*** Begin section ***

(* ===== verification/Regex.v ===== *)
(** The regular expressions the validators use, as an AST with an executable
    matcher by derivatives, proved to decide the language of the expression.
    [re_match r s] is Python's [re.match("^r$", s)]: without [re.MULTILINE]
    the [$] also matches before one trailing newline. *)

From S2P Require Import Prelude PyStr.
From Stdlib Require Import List.

Inductive re : Type :=
  | REmpty
  | REps
  | RChars (p : ascii -> bool)
  | RSeq (r1 r2 : re)
  | RAlt (r1 r2 : re)
  | RStar (r : re).

Definition rchar (c : ascii) : re := RChars (Ascii.eqb c).
Definition ropt (r : re) : re := RAlt REps r.
Definition rplus (r : re) : re := RSeq r (RStar r).
(** [r{0,n}] and [r{m,m+n}]. *)
Fixpoint rupto (n : nat) (r : re) : re :=
  match n with O => REps | S n' => RAlt REps (RSeq r (rupto n' r)) end.
Fixpoint rbetween (m n : nat) (r : re) : re :=
  match m with O => rupto n r | S m' => RSeq r (rbetween m' n r) end.

(** ** The language of an expression *)

Inductive rlang : re -> string -> Prop :=
  | L_eps : rlang REps ""
  | L_chars p c : p c = true -> rlang (RChars p) (String c "")
  | L_seq r1 r2 s1 s2 : rlang r1 s1 -> rlang r2 s2 -> rlang (RSeq r1 r2) (s1 +:+ s2)
  | L_alt_l r1 r2 s : rlang r1 s -> rlang (RAlt r1 r2) s
  | L_alt_r r1 r2 s : rlang r2 s -> rlang (RAlt r1 r2) s
  | L_star_nil r : rlang (RStar r) ""
  | L_star_cons r c s1 s2 :
      rlang r (String c s1) -> rlang (RStar r) s2 -> rlang (RStar r) (String c (s1 +:+ s2)).
#[export] Hint Constructors rlang : py.

(** ** The matcher *)

Fixpoint nullable (r : re) : bool :=
  match r with
  | REmpty | RChars _ => false
  | REps | RStar _ => true
  | RSeq r1 r2 => nullable r1 && nullable r2
  | RAlt r1 r2 => nullable r1 || nullable r2
  end.

Definition mk_seq (r1 r2 : re) : re :=
  match r1 with REmpty => REmpty | REps => r2 | _ => RSeq r1 r2 end.
Definition mk_alt (r1 r2 : re) : re :=
  match r1, r2 with REmpty, r => r | r, REmpty => r | _, _ => RAlt r1 r2 end.

Fixpoint deriv (c : ascii) (r : re) : re :=
  match r with
  | REmpty | REps => REmpty
  | RChars p => if p c then REps else REmpty
  | RSeq r1 r2 =>
      let d := mk_seq (deriv c r1) r2 in
      if nullable r1 then mk_alt d (deriv c r2) else d
  | RAlt r1 r2 => mk_alt (deriv c r1) (deriv c r2)
  | RStar r => mk_seq (deriv c r) (RStar r)
  end.

Fixpoint re_full (r : re) (s : string) : bool :=
  match s with EmptyString => nullable r | String c s' => re_full (deriv c r) s' end.

Fixpoint chop_newline (s : string) : option string :=
  match s with
  | EmptyString => None
  | String c EmptyString => if Ascii.eqb c newline then Some EmptyString else None
  | String c s' => match chop_newline s' with Some t => Some (String c t) | None => None end
  end.

Definition re_match (r : re) (s : string) : bool :=
  re_full r s || match chop_newline s with Some t => re_full r t | None => false end.

(** ** The matcher decides the language *)

Lemma nullable_lang r : nullable r = true <-> rlang r "".
Proof.
  induction r as [| |p|r1 IH1 r2 IH2|r1 IH1 r2 IH2|r IH]; cbn.
  - split; [done|inversion 1].
  - split; auto with py.
  - split; [done|inversion 1].
  - rewrite andb_true_iff, IH1, IH2. split.
    + intros [H1 H2]. exact (L_seq _ _ _ _ H1 H2).
    + inversion 1 as [| |? ? s1 s2 ? ? Hr Hs| | | |]; subst.
      match goal with H : _ +:+ _ = "" |- _ => apply app_eq_nil_s in H as [-> ->] end. done.
  - rewrite orb_true_iff, IH1, IH2. split; [intros []; auto with py|inversion 1; auto].
  - split; auto with py.
Qed.

Lemma mk_seq_lang r1 r2 s : rlang (mk_seq r1 r2) s <-> rlang (RSeq r1 r2) s.
Proof.
  destruct r1; cbn; try done; split; intros H.
  - inversion H.
  - inversion H as [| |? ? ? ? HE _| | | |]; inversion HE.
  - exact (L_seq REps r2 "" s L_eps H).
  - inversion H as [| |? ? ? ? HE HR| | | |]; inversion HE; subst. done.
Qed.

Lemma mk_alt_lang r1 r2 s : rlang (mk_alt r1 r2) s <-> rlang (RAlt r1 r2) s.
Proof.
  assert (Hn : forall t, ~ rlang REmpty t) by (intros t H; inversion H).
  destruct r1, r2; cbn; try done; split; intros H;
    (auto with py); inversion H; subst; auto; exfalso; eapply Hn; eauto.
Qed.

Lemma deriv_lang c r s : rlang (deriv c r) s <-> rlang r (String c s).
Proof.
  revert s. induction r as [| |p|r1 IH1 r2 IH2|r1 IH1 r2 IH2|r IH]; intros s; cbn.
  - split; inversion 1.
  - split; inversion 1.
  - destruct (p c) eqn:E; split; inversion 1; subst; auto with py; congruence.
  - assert (Hseq : rlang (mk_seq (deriv c r1) r2) s <->
        exists s1 s2, s = s1 +:+ s2 /\ rlang r1 (String c s1) /\ rlang r2 s2).
    { rewrite mk_seq_lang. split.
      - inversion 1; subst. do 2 eexists. rewrite <- IH1. eauto.
      - intros (s1 & s2 & -> & H1 & H2). constructor; [by apply IH1|done]. }
    assert (Hlang : rlang (RSeq r1 r2) (String c s) <->
        (exists s1 s2, s = s1 +:+ s2 /\ rlang r1 (String c s1) /\ rlang r2 s2)
        \/ (nullable r1 = true /\ rlang r2 (String c s))).
    { rewrite nullable_lang. split.
      - inversion 1 as [| |? ? t1 t2 H1 H2| | | |]; subst.
        destruct t1 as [|d t1]; cbn in *; [by subst; right|].
        left. exists t1, t2. split; [congruence|]. split; [congruence|done].
      - intros [(s1 & s2 & -> & H1 & H2)|[H1 H2]].
        + exact (L_seq _ _ _ _ H1 H2).
        + exact (L_seq _ _ "" _ H1 H2). }
    rewrite Hlang. destruct (nullable r1).
    + rewrite mk_alt_lang, <- Hseq, <- IH2. split.
      * inversion 1; auto.
      * intros [H|[_ H]]; auto with py.
    + rewrite <- Hseq. intuition done.
  - rewrite mk_alt_lang. split; inversion 1; subst.
    1,2: rewrite ?IH1, ?IH2 in *; auto with py.
    + apply L_alt_l, IH1. done.
    + apply L_alt_r, IH2. done.
  - rewrite mk_seq_lang. split; inversion 1; subst.
    + constructor; [by apply IH|done].
    + constructor; [by apply IH|done].
Qed.

Lemma re_full_lang r s : re_full r s = true <-> rlang r s.
Proof.
  revert r. induction s as [|c s IH]; intros r; cbn.
  - apply nullable_lang.
  - rewrite IH. apply deriv_lang.
Qed.

(** ** Languages the validators need *)

Lemma rlang_chars p s : rlang (RChars p) s <-> exists c, s = String c "" /\ p c = true.
Proof.
  split; [inversion 1; eauto|]. intros (c & -> & H). by constructor.
Qed.

Lemma rlang_seq r1 r2 s :
  rlang (RSeq r1 r2) s <-> exists s1 s2, s = s1 +:+ s2 /\ rlang r1 s1 /\ rlang r2 s2.
Proof.
  split; [inversion 1; eauto 6|]. intros (s1 & s2 & -> & H1 & H2). by constructor.
Qed.

Lemma rlang_alt r1 r2 s : rlang (RAlt r1 r2) s <-> rlang r1 s \/ rlang r2 s.
Proof. split; [inversion 1; auto|intros []; auto with py]. Qed.

Lemma rlang_chars_seq p r s :
  rlang (RSeq (RChars p) r) s <-> exists c s', s = String c s' /\ p c = true /\ rlang r s'.
Proof.
  rewrite rlang_seq. split.
  - intros (s1 & s2 & -> & H1 & H2). apply rlang_chars in H1 as (c & -> & H1). by exists c, s2.
  - intros (c & s' & -> & H1 & H2). exists (String c ""), s'. rewrite rlang_chars. eauto.
Qed.

Lemma rlang_upto p n s :
  rlang (rupto n (RChars p)) s <-> all_chars p s = true /\ (String.length s <= n)%nat.
Proof.
  revert s. induction n as [|n IH]; intros s; cbn.
  - split; [inversion 1; by subst|]. destruct s; cbn; [auto with py|intros [_ H]; lia].
  - rewrite rlang_alt, rlang_chars_seq. split.
    + intros [H|(c & s' & -> & Hc & H)]; [inversion H; subst; cbn; split; [done|lia]|].
      apply IH in H as [H1 H2]. cbn. rewrite Hc, H1. split; [done|lia].
    + destruct s as [|c s]; cbn; [auto with py|]. rewrite andb_true_iff. intros [[H1 H2] H3].
      right. exists c, s. rewrite IH. repeat split; auto; lia.
Qed.

Lemma rlang_between p m n s :
  rlang (rbetween m n (RChars p)) s <->
  all_chars p s = true /\ (m <= String.length s <= m + n)%nat.
Proof.
  revert s. induction m as [|m IH]; intros s; cbn.
  - rewrite rlang_upto. intuition lia.
  - rewrite rlang_chars_seq. split.
    + intros (c & s' & -> & Hc & H). apply IH in H as [H1 H2]. cbn. rewrite Hc, H1.
      split; [done|lia].
    + destruct s as [|c s]; cbn; [intros [_ H]; lia|]. rewrite andb_true_iff.
      intros [[H1 H2] H3]. exists c, s. rewrite IH. repeat split; auto; lia.
Qed.

Lemma rlang_star_chars p s : rlang (RStar (RChars p)) s <-> all_chars p s = true.
Proof.
  split.
  - remember (RStar (RChars p)) as r eqn:Er. intros H. revert Er.
    induction H as [| | | | | |r c s1 s2 H1 _ H2 IH]; intros Er; try done.
    injection Er as ->. apply rlang_chars in H1 as (d & [= -> ->] & Hd). cbn. by rewrite Hd, IH.
  - induction s as [|c s IH]; cbn; [auto with py|]. rewrite andb_true_iff. intros [Hc Hs].
    apply (L_star_cons (RChars p) c "" s); [by constructor|auto].
Qed.

Lemma rlang_plus_chars p s :
  rlang (rplus (RChars p)) s <-> all_chars p s = true /\ s <> "".
Proof.
  unfold rplus. rewrite rlang_chars_seq. split.
  - intros (c & s' & -> & Hc & H). apply rlang_star_chars in H. cbn. by rewrite Hc, H.
  - destruct s as [|c s]; cbn; [by intros [_ ?]|]. rewrite andb_true_iff. intros [[H1 H2] _].
    exists c, s. by rewrite rlang_star_chars.
Qed.

Lemma rlang_char c s : rlang (rchar c) s <-> s = String c "".
Proof.
  unfold rchar. rewrite rlang_chars. split.
  - intros (d & -> & H). apply Ascii.eqb_eq in H. congruence.
  - intros ->. exists c. by rewrite Ascii.eqb_refl.
Qed.

Lemma chop_newline_Some s t : chop_newline s = Some t <-> s = t +:+ String newline "".
Proof.
  revert t. induction s as [|c s IH]; intros t.
  - split; [done|]. destruct t; done.
  - cbn [chop_newline]. destruct s as [|c' s'].
    + destruct (Ascii.eqb_spec c newline) as [->|Hne]; split.
      * intros [= <-]. done.
      * destruct t as [|d [|? ?]]; cbn; intros [=]; [done|..]; subst; done.
      * done.
      * destruct t as [|d [|? ?]]; cbn; intros [=]; subst; done.
    + destruct (chop_newline (String c' s')) as [u|] eqn:E.
      * split.
        { intros [= <-]. cbn. by rewrite (proj1 (IH u) eq_refl). }
        destruct t as [|d t]; cbn; [intros [=]|]. intros [= -> H].
        pose proof (proj2 (IH t) H). congruence.
      * split; [done|]. destruct t as [|d t]; cbn; [intros [=]|]. intros [= -> H].
        pose proof (proj2 (IH t) H). congruence.
Qed.

(** [re.match("^r$", s)] accepts the language of [r], or it followed by one newline. *)
Lemma re_match_lang r s :
  re_match r s = true <-> rlang r s \/ exists t, s = t +:+ String newline "" /\ rlang r t.
Proof.
  unfold re_match. rewrite orb_true_iff, re_full_lang. f_equiv.
  destruct (chop_newline s) as [t|] eqn:E.
  - apply chop_newline_Some in E as ->. rewrite re_full_lang. split; [eauto|].
    intros (t' & H & Ht'). enough (t = t') by congruence.
    assert (chop_newline (t +:+ String newline "") = Some t) as H1 by by apply chop_newline_Some.
    rewrite H in H1. rewrite (proj2 (chop_newline_Some _ t') eq_refl) in H1. congruence.
  - split; [done|]. intros (t & -> & _).
    by rewrite (proj2 (chop_newline_Some _ t) eq_refl) in E.
Qed.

*** End section ***

## Task goal
What you return should be exactly the lines above, starting at the one with "r) (RStar r)" and ending at the one with "- assert (Hseq", and nothing else.

## Result of the exercise
  | RStar r => mk_seq (deriv c r) (RStar r)
  end.

Fixpoint re_full (r : re) (s : string) : bool :=
  match s with EmptyString => nullable r | String c s' => re_full (deriv c r) s' end.

Fixpoint chop_newline (s : string) : option string :=
  match s with
  | EmptyString => None
  | String c EmptyString => if Ascii.eqb c newline then Some EmptyString else None
  | String c s' => match chop_newline s' with Some t => Some (String c t) | None => None end
  end.

Definition re_match (r : re) (s : string) : bool :=
  re_full r s || match chop_newline s with Some t => re_full r t | None => false end.

(** ** The matcher decides the language *)

Lemma nullable_lang r : nullable r = true <-> rlang r "".
Proof.
  induction r as [| |p|r1 IH1 r2 IH2|r1 IH1 r2 IH2|r IH]; cbn.
  - split; [done|inversion 1].
  - split; auto with py.
  - split; [done|inversion 1].
  - rewrite andb_true_iff, IH1, IH2. split.
    + intros [H1 H2]. exact (L_seq _ _ _ _ H1 H2).
    + inversion 1 as [| |? ? s1 s2 ? ? Hr Hs| | | |]; subst.
      match goal with H : _ +:+ _ = "" |- _ => apply app_eq_nil_s in H as [-> ->] end. done.
  - rewrite orb_true_iff, IH1, IH2. split; [intros []; auto with py|inversion 1; auto].
  - split; auto with py.
Qed.

Lemma mk_seq_lang r1 r2 s : rlang (mk_seq r1 r2) s <-> rlang (RSeq r1 r2) s.
Proof.
  destruct r1; cbn; try done; split; intros H.
  - inversion H.
  - inversion H as [| |? ? ? ? HE _| | | |]; inversion HE.
  - exact (L_seq REps r2 "" s L_eps H).
  - inversion H as [| |? ? ? ? HE HR| | | |]; inversion HE; subst. done.
Qed.

Lemma mk_alt_lang r1 r2 s : rlang (mk_alt r1 r2) s <-> rlang (RAlt r1 r2) s.
Proof.
  assert (Hn : forall t, ~ rlang REmpty t) by (intros t H; inversion H).
  destruct r1, r2; cbn; try done; split; intros H;
    (auto with py); inversion H; subst; auto; exfalso; eapply Hn; eauto.
Qed.

Lemma deriv_lang c r s : rlang (deriv c r) s <-> rlang r (String c s).
Proof.
  revert s. induction r as [| |p|r1 IH1 r2 IH2|r1 IH1 r2 IH2|r IH]; intros s; cbn.
  - split; inversion 1.
  - split; inversion 1.
  - destruct (p c) eqn:E; split; inversion 1; subst; auto with py; congruence.
  - assert (Hseq : rlang (mk_seq (deriv c r1) r2) s <->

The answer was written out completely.